Ce que nous avons vu jusqu’à présent, ce sont des femmes faisant des empereurs ou les défaisant : il reste à montrer comment un empereur pouvait faire une impératrice. Ici encore, c’est l’arbitraire qui domine. Malgré la rigueur apparente des lois, des mœurs, du cérémonial, le caprice du prince était souverain. Il ne se croyait pas obligé, comme en Occident, à faire choix d’une épouse seulement dans les familles d’une noblesse égale à la sienne, dans les dynasties princières ou royales, à blason compliqué et à généalogie remontant au déluge. Les empereurs de Byzance ne craignaient pas, comme nos rois de France, de se « mésallier. » Toute femme pouvait devenir impératrice, comme tout homme pouvait aspirer au pouvoir suprême. A Constantinople, on peut voir ce qui ne s’est vu chez nous que dans les contes de fées : des rois épousant des bergères. Ils ont même choisi beaucoup plus bas.
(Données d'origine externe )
(* ===== verification/MpoolFacts.v ===== *)
(** Theorems about mpool.c and kavl.h: the search trees implement sets of keys for
    every comparison that is a key order, the three comparisons are key orders
    (host names only under a condition), and what happens otherwise. *)
From S2P Require Import Prelude CMem Sys Mpool.
From stdpp Require Import sorting sets.
#[local] Open Scope Z_scope.

(** ** Lexicographic comparison of lists *)
Lemma list_cmp_range a b : list_cmp a b = -1 \/ list_cmp a b = 0 \/ list_cmp a b = 1.
Proof.
  revert b. induction a as [|x a IH]; intros [|y b]; simpl; [lia..|].
  repeat case_match; auto.
Qed.
Lemma list_cmp_refl a : list_cmp a a = 0.
Proof. induction a as [|x a IH]; simpl; [done|]. by rewrite Z.ltb_irrefl. Qed.
Lemma list_cmp_sym a b : list_cmp b a = - list_cmp a b.
Proof.
  revert b. induction a as [|x a IH]; intros [|y b]; simpl; [done..|].
  destruct (x <? y) eqn:?, (y <? x) eqn:?; try lia. apply IH.
Qed.
Lemma list_cmp_trans a b c : list_cmp a b < 0 -> list_cmp b c < 0 -> list_cmp a c < 0.
Proof.
  revert b c. induction a as [|x a IH]; intros [|y b] [|z c]; simpl; try lia.
  destruct (x <? y) eqn:?, (y <? x) eqn:?, (y <? z) eqn:?, (z <? y) eqn:?,
    (x <? z) eqn:?, (z <? x) eqn:?; try lia. apply IH.
Qed.
Lemma list_cmp_app a b c d :
  length a = length b ->
  list_cmp (a ++ c) (b ++ d) = if list_cmp a b =? 0 then list_cmp c d else list_cmp a b.
Proof.
  revert b. induction a as [|x a IH]; intros [|y b] Hl; simpl; try done.
  destruct (x <? y), (y <? x); try done. by apply IH; injection Hl.
Qed.
Lemma list_cmp_take n a b :
  (n = length a \/ n = length b)%nat -> (n <= length a)%nat -> (n <= length b)%nat ->
  list_cmp a b = list_cmp (take n a) (take n b).
Proof.
  revert a b. induction n as [|n IH]; intros [|x a] [|y b] Hn Ha Hb; simpl in *; try done; try lia.
  by rewrite (IH a b) by lia.
Qed.
(** Lists compare equal exactly when one is a prefix of the other. *)
Lemma list_cmp_0 a b : list_cmp a b = 0 <-> a `prefix_of` b \/ b `prefix_of` a.
Proof.
  revert b. induction a as [|x a IH]; intros b.
  { split; [|done]. left. apply prefix_nil. }
  destruct b as [|y b]; simpl; [split; [right; apply prefix_nil|done]|].
  destruct (x <? y) eqn:E1; [|destruct (y <? x) eqn:E2].
  1-2: split; [lia|]; intros [H|H]; apply prefix_cons_inv_1 in H; lia.
  assert (x = y) as -> by lia. rewrite IH. split; intros [H|H].
  - left. by apply prefix_cons.
  - right. by apply prefix_cons.
  - left. by apply prefix_cons_inv_2 in H.
  - right. by apply prefix_cons_inv_2 in H.
Qed.

Lemma filter_all {A} (P : A -> Prop) `{!forall x, Decision (P x)} (l : list A) :
  (forall x, x ∈ l -> P x) -> filter P l = l.
Proof.
  induction l as [|x l IH]; intros Hl; [done|].
  rewrite filter_cons_True by (apply Hl; by left). f_equal. apply IH. intros y ?. apply Hl. by right.
Qed.

(** ** Key orders

    What the trees need of a comparison: on the keys of [dom] it is defined, it is
    0 on equal keys, antisymmetric, and its strict part is transitive. A key equal
    to two others need not make them equal (a prefix covers many addresses), but
    when it lies between them in length it does ([ko_between]). *)
Class KeyOrder {CA : CharAbi} (dom : elem -> Prop) := {
  ko_cmp : elem -> elem -> Z;
  ko_scmp p q : dom p -> dom q -> scmp p q = Ok (ko_cmp p q);
  ko_range p q : ko_cmp p q = -1 \/ ko_cmp p q = 0 \/ ko_cmp p q = 1;
  ko_refl p : dom p -> ko_cmp p p = 0;
  ko_sym p q : dom p -> dom q -> ko_cmp q p = - ko_cmp p q;
  ko_trans p q r : dom p -> dom q -> dom r -> ko_cmp p q < 0 -> ko_cmp q r < 0 -> ko_cmp p r < 0;
  ko_between p q r : dom p -> dom q -> dom r -> ko_cmp p q = 0 -> ko_cmp p r = 0 ->
    el_len q <= el_len p -> el_len p < el_len r -> ko_cmp q r = 0;
  (** only the key matters, not the address or the data an element carries *)
  ko_key p q : el_len p = el_len q -> el_data p = el_data q -> el_cmp p = el_cmp q ->
    dom p -> dom q /\ forall r, ko_cmp p r = ko_cmp q r }.
Lemma take_data_bits k df d b :
  d !! k = Some b -> (df <= 8)%nat ->
  take (8 * k + df) (data_bits d) = data_bits (take k d) ++ bits df (b / 2 ^ Z.of_nat (8 - df)).
Proof.
  revert d. induction k as [|k IH]; intros [|x d] Hk Hdf; try done.
  - injection Hk as ->. unfold data_bits. cbn [map concat].
    rewrite take_app_le by (rewrite length_bits; lia).
    pose proof (take_bits df (8 - df) b) as E. replace (df + (8 - df))%nat with 8%nat in E by lia.
    exact E.
  - unfold data_bits in *. cbn [map concat take]. simpl in Hk. rewrite take_app_ge by (rewrite length_bits; lia).
    rewrite length_bits. replace (8 * S k + df - 8)%nat with (8 * k + df)%nat by lia.
    rewrite IH by done. by rewrite (assoc_L (++)).
Qed.
Lemma take_data_bits_0 k d : (k <= length d)%nat -> take (8 * k) (data_bits d) = data_bits (take k d).
Proof.
  revert d. induction k as [|k IH]; intros [|x d] Hk; simpl in Hk; try done; try lia.
  unfold data_bits in *. cbn [map concat take]. rewrite take_app_ge by (rewrite length_bits; lia).
  rewrite length_bits. replace (8 * S k - 8)%nat with (8 * k)%nat by lia. rewrite IH by lia. done.
Qed.

Section bits.
Context {CA : CharAbi}.
Lemma wpp_tamp m dp info w h :
  bytes_ok m -> zlen m = bfsize -> n0 <= bfsize -> plain_group dp ->
  wpp (tamp m bfsize n0 dp info) w h (fun x w' h' => w' = w /\ tamped h x h').
Proof.
  intros Hb Hm Hn (_ & Hrec & Hmh & Hminor). unfold tamp. rewrite Hmh.
  apply wpp_bind, wpp_lift, wp_ok. apply wpp_bind, wpp_lift.
  enough (Hrest : forall m1, bytes_ok m1 -> zlen m1 = bfsize -> wpp (
    ch ← lift (match dp_tlsrec dp with [] => Ok false | _ => is_tls_chello m1 n0 end);
    if (ch : bool) then tlsrec_loop (S (rounds_of (dp_tlsrec dp))) m1 bfsize n0 0 None 0 (dp_tlsrec dp) 0 info
    else mret (m1, n0, info)) w h (fun x w' h' => w' = w /\ tamped h x h')).
  { destruct (dp_tlsminor_set dp); [|by apply wp_ok, Hrest].
    apply wp_bind, wp_is_tls_chello; [lia|by apply wp_ok, Hrest|].
    intros H5 _ _. rewrite wr_ok by lia. apply wp_ok, Hrest; [by apply bytes_ok_insert|by rewrite zlen_insert]. }
  intros m1 Hb1 Hm1.
  assert (Hch : forall ch : bool, wpp (if ch then tlsrec_loop (S (rounds_of (dp_tlsrec dp))) m1 bfsize n0 0 None 0
      (dp_tlsrec dp) 0 info else mret (m1, n0, info)) w h (fun x w' h' => w' = w /\ tamped h x h')).
  { intros []; [apply wpp_tlsrec_loop; [done|done|lia|lia|lia|lia|done|done|simpl; lia]|].
    apply wpp_ret. by repeat split; try done; try lia. }
  apply wpp_bind, wpp_lift. destruct (dp_tlsrec dp); [apply wp_ok; exact (Hch false)|].
  apply wp_is_tls_chello; [lia|exact (Hch false)|intros; exact (Hch true)].
Qed.
End tamp.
Le futur empereur Justin, n’étant encore que simple officier, avait pour femme Lupicina[1], une paysanne du Danube, une barbare comme lui ; devenu « le maître du monde, » il ne voulut point la renier, et sur la tête de la commère qui depuis si longtemps faisait bouillir sa marmite de soldat, il posa la couronne impériale. On sait dans quel monde son neveu, le grand Justinien, est allé chercher Théodora. Théodose II a épousé la fille d’un professeur de philosophie d’Athènes ; une autre Athénienne est devenue la bru de l’empereur Nicéphore Ier. Justinien II et Constantin Copronyme ont fait impératrices des Khazares, Monomaque une Alaine. Deux fois au moins, avec Rothrude et Rerthe, il a été ques-tipn de fiancées d’Occident. Toutes les provinces de l’Europe, Atti-que ou Paphlagonie, Arménie ou Phrygie, ont fourni leur contingent de Basilissœ. Si les empereurs se sont abaissés parfois à des

  1. Encore un nom slave : Lioupkina ou Lioubkina ; même racine que lioubor, amour.